Clinical trials hampered by European legislation

International clinical trials within Europe are being hamstrung by red tape and disparate legal regulations in different countries, the director-general of one of Europe's leading cancer research organisations told a Frankfurt news briefing today.

International clinical trials within Europe are being hamstrung by red tape and disparate legal regulations in different countries, the director-general of one of Europe's leading cancer research organisations told a Frankfurt news briefing today.

Lack of harmonisation in national legal obligations is jeopardising progress in establishing state of the art treatment strategies, denying patients the benefits of advances and hampering Europe's ability to compete with countries outside Europe, Professor Francoise Meunier said at the EORTC-NCI-AACR (European Organisation for Research and Treatment of Cancer; National Cancer Institute and American Association for Cancer Research) Symposium on Molecular Targets and Cancer Therapeutics.

"It leads to pitfalls without improving patients' safety or the quality of science and cancer care," she said.

Professor Meunier was voicing concerns felt by European oncologists and research scientists despite the adoption in 2001 of the EU Directive on Good Clinical Practice.

Although the Directive - due to be implemented in European Member states' law in May 2003 and applied by May 2004 - was a step towards promoting the conduct of clinical trials and facilitating clinical research, there was a risk that it would fail to establish the appropriate legal and regulatory framework to avoid duplication of research and cut the time needed to establish state of the art treatments, Professor Meunier warned.

To succeed, its implementation into national laws must take pan-European research into account and also independent academic trials not aiming at drug registration.

Professor Meunier said that there were too many key topics in the Directive open to too broad an interpretation by national authorities. These included ethical approval and protocol amendment procedures, regulations for reporting serious adverse events, informed consent documentation, requirements for drug labelling, costs of non-sponsored trials, translational research issues such as exchange of tumour materials and tissue research and insurance requirements by ethics committees.

Obstacles to pan-European clinical research also applied to other specialities such as emergency medicine and cardiology, but cancer research was especially vulnerable being a particularly complex field requiring multi-disciplinary and multi-modality treatment.

Professor Meunier highlighted the example of tissue and biological sample research, which had emerged as a rapidly growing area to facilitate the passage of experimental discoveries into state of the art treatments for cancer patients. This usually involved networks of academic laboratories and clinical investigators. Clinical trials encountered problems related to tissue research that could have an impact on informed consent procedures.

"We see too many drifts in documents drawn up by non-medically qualified people who tend to adapt sometimes conflicting directives and national requirements. Patients should be offered the chance to join a clinical trial with comprehensive yet pragmatic and understandable information. Countries need to have clear rules and regulations in common if research is not to be seriously hampered by bureaucracy and misinformation," said Professor Meunier.

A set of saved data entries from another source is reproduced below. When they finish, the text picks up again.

Lemma a2b_encode : forall bs acc, Forall is_byte bs ->
  a2b_loop (b64encode bs) 0 0 0 acc = inr (rev acc ++ bs).
Proof.
  fix IH 1. intros [|a [|b [|c rest]]] acc Hall.
  - cbn. rewrite app_nil_r. reflexivity.
  - inversion Hall as [|? ? Ha _]. pose proof (pair_ab_all a 0 Ha ltac:(split; lia)) as P1.
    unpack_ok P1. bool_to_prop. cbn [b64encode].
    rewrite a2b_char0, a2b_char1, a2b_pad2, a2b_pad_done by lia. rewrite_bits. reflexivity.
  - inversion Hall as [|? ? Ha Hall']. inversion Hall' as [|? ? Hb _].
    pose proof (pair_ab_all a b Ha Hb) as P1. pose proof (pair_bc_all b 0 Hb ltac:(split; lia)) as P2.
    unpack_ok P1. unpack_ok P2. bool_to_prop. cbn [b64encode].
    rewrite a2b_char0, a2b_char1, a2b_char2, a2b_pad_done by lia. rewrite_bits.
    cbn [rev]. rewrite <- !app_assoc. reflexivity.
  - inversion Hall as [|? ? Ha Hall1]. inversion Hall1 as [|? ? Hb Hall2].
    inversion Hall2 as [|? ? Hc Hrest].
    cbn [b64encode]. rewrite a2b_quad by assumption. rewrite (IH rest _ Hrest). cbn [rev].
    rewrite <- !app_assoc. reflexivity.
Qed.

(** Every character of an encoding is a pad or an alphabet character. *)
Lemma b64encode_chars : forall bs c, Forall is_byte bs -> In c (b64encode bs) ->
  c = "="%char \/ exists v, 0 <= v < 64 /\ c = b64_char v.
Proof.
  fix IH 1. intros [|a [|b [|x rest]]] ch Hall Hin.
  - destruct Hin.
  - inversion Hall as [|? ? Ha _]. pose proof (pair_ab_all a 0 Ha ltac:(split; lia)) as P1.
    unpack_ok P1. bool_to_prop.
    destruct Hin as [<-|[<-|[<-|[<-|[]]]]]; eauto 6.
  - inversion Hall as [|? ? Ha Hall']. inversion Hall' as [|? ? Hb _].
    pose proof (pair_ab_all a b Ha Hb) as P1. pose proof (pair_bc_all b 0 Hb ltac:(split; lia)) as P2.
    unpack_ok P1. unpack_ok P2. bool_to_prop.
    destruct Hin as [<-|[<-|[<-|[<-|[]]]]]; eauto 6.
  - inversion Hall as [|? ? Ha Hall1]. inversion Hall1 as [|? ? Hb Hall2].
    inversion Hall2 as [|? ? Hx Hrest].
    pose proof (pair_ab_all a b Ha Hb) as P1. pose proof (pair_bc_all b x Hb Hx) as P2.
    unpack_ok P1. unpack_ok P2. bool_to_prop.
    destruct Hin as [<-|[<-|[<-|[<-|Hin]]]]; eauto 6.
Qed.

Lemma b64decode_encode bs : Forall is_byte bs -> b64decode (b64encode bs) = inr bs.
Proof.
  intros Hall. unfold b64decode.
  replace (forallb _ _) with true.
  - apply a2b_encode, Hall.
  - symmetry. apply forallb_forall. intros c Hin.
    destruct (b64encode_chars bs c Hall Hin) as [->|(v & Hv & ->)]; [reflexivity|].
    apply Nat.ltb_lt, b64_char_ascii, Hv.
Qed.
(* ===== verification/GuiState.v ===== *)
(** The state of the main window [MainApp] (src/gui.py) and the
    machinery its handlers share: the widgets of the five tabs and of the
    status bar, the dialogs shown, the files written, the clients built by
    [setup_clients], Tk's queue of [after] callbacks, the started threads
    and the closure cells of their [except] blocks.

    A widget is modelled by the value it holds: a [ScrolledText] or
    [CTkEntry] by its text, a [CTkComboBox] or [StringVar] by its string, a
    [BooleanVar] by a [bool], a [CTkProgressBar] by its float, the image
    canvas by the path of the image it shows.  The outside world the
    handlers consult (the file system as it was before the run, the answers
    of the user to yes/no questions, the servers, yt-dlp, [float()], PIL's
    format detection, the platform, the failures of writes) is the record
    [env].  Files are read and written in text mode, with Python's newline
    translations ([read_text], [write_text]). *)
From Stdlib Require Import String Ascii List ZArith QArith Lia Bool SpecFloat Relations.
From S2P Require Import Prelude PyStr World Codec Timecode ApiClient SrtFile VideoDownloader ImageGenerator.
Import ListNotations.
Open Scope py_scope.
Open Scope nat_scope.

Module GuiState.
Import World Codec Timecode ApiClient.

(** ** Paths ([posixpath]) *)

Definition is_slash (c : ascii) : bool := ascii_eqb c "/"%char.

(** [os.path.basename(p)]: what follows the last slash. *)
Definition basename (p : str) : str := VideoDownloader.last_component p.

(** [os.path.dirname(p)]: what precedes the last component, without its
    trailing slashes unless it is only slashes.  [Path(p).parent] agrees
    with it on the normalised absolute paths the code builds. *)
Definition dirname (p : str) : str :=
  let head := rev (skipn (length (basename p)) (rev p)) in
  if negb (forallb is_slash head)
  then rev (skipn (length (VideoDownloader.take_while is_slash (rev head))) (rev head))
  else head.

(** ** [f"{x:.1f}"] for a binary64 [x]: the exact value rounded to one
    decimal, ties to even. *)

Definition div_half_even (n d : Z) : Z :=
  let q := (n / d)%Z in
  let r := (n mod d)%Z in
  if (d <? 2 * r)%Z then (q + 1)%Z
  else if (2 * r <? d)%Z then q
  else if Z.even q then q else (q + 1)%Z.

Definition fmt_1f (x : spec_float) : str :=
  match x with
  | S754_zero s => (if s then lit "-" else []) ++ lit "0.0"
  | S754_finite s m e =>
      let k := if (0 <=? e)%Z then (Zpos m * 10 * 2 ^ e)%Z
               else div_half_even (Zpos m * 10) (2 ^ (- e)) in
      (if s then lit "-" else []) ++ py_str_Z (k / 10) ++ lit "." ++ py_str_Z (k mod 10)
  | S754_infinity s => (if s then lit "-" else []) ++ lit "inf"
  | S754_nan => lit "nan"
  end.

(** ** Dialogs, callbacks and threads *)

Inductive dialog :=
| DWarning (title msg : str)
| DInfo (title msg : str)
| DError (title msg : str)
| DAskYesNo (title msg : str).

Intergroup studies - large clinical trials conducted by several networks of investigators with a single co-ordinating data centre, a single protocol and one set of case report forms - also faced drawbacks. Professor Meunier said that the EORTC was currently struggling with a series of new logistic, legal and methodological problems encountered during collaborations.

Insurance was another minefield with differences between countries having a tremendous impact on insurance premiums without sound scientific justifications and without improving quality of research and care.

"Despite the original goal of the Directive to facilitate clinical research in Europe, the regulatory hurdles and approval process may persist. It remains to be seen whether the Directive will actually decrease the high level of complexity faced by investigators and promoters of research," she said.

"Non-pharmaceutical research plays a vital role. It is often best positioned to detect medically relevant difference in diagnostic and therapeutic interventions that could translate into major public health advances. There is a real risk that European public health policy makers and national authorities may marginalise key areas of biomedical and health research by developing policies without fully taking into account the scientific environment and economic structure of independent research.

"The creation and strengthening of networks of excellence within the European Research Area will be seriously jeopardised unless there are appropriate strategies to initiate and effectively conduct pan-European clinical trials and tissue research under an optimal legal framework that can collaborate with countries such as the USA, Australia and Japan as equal partners,"Professor Meunier concluded.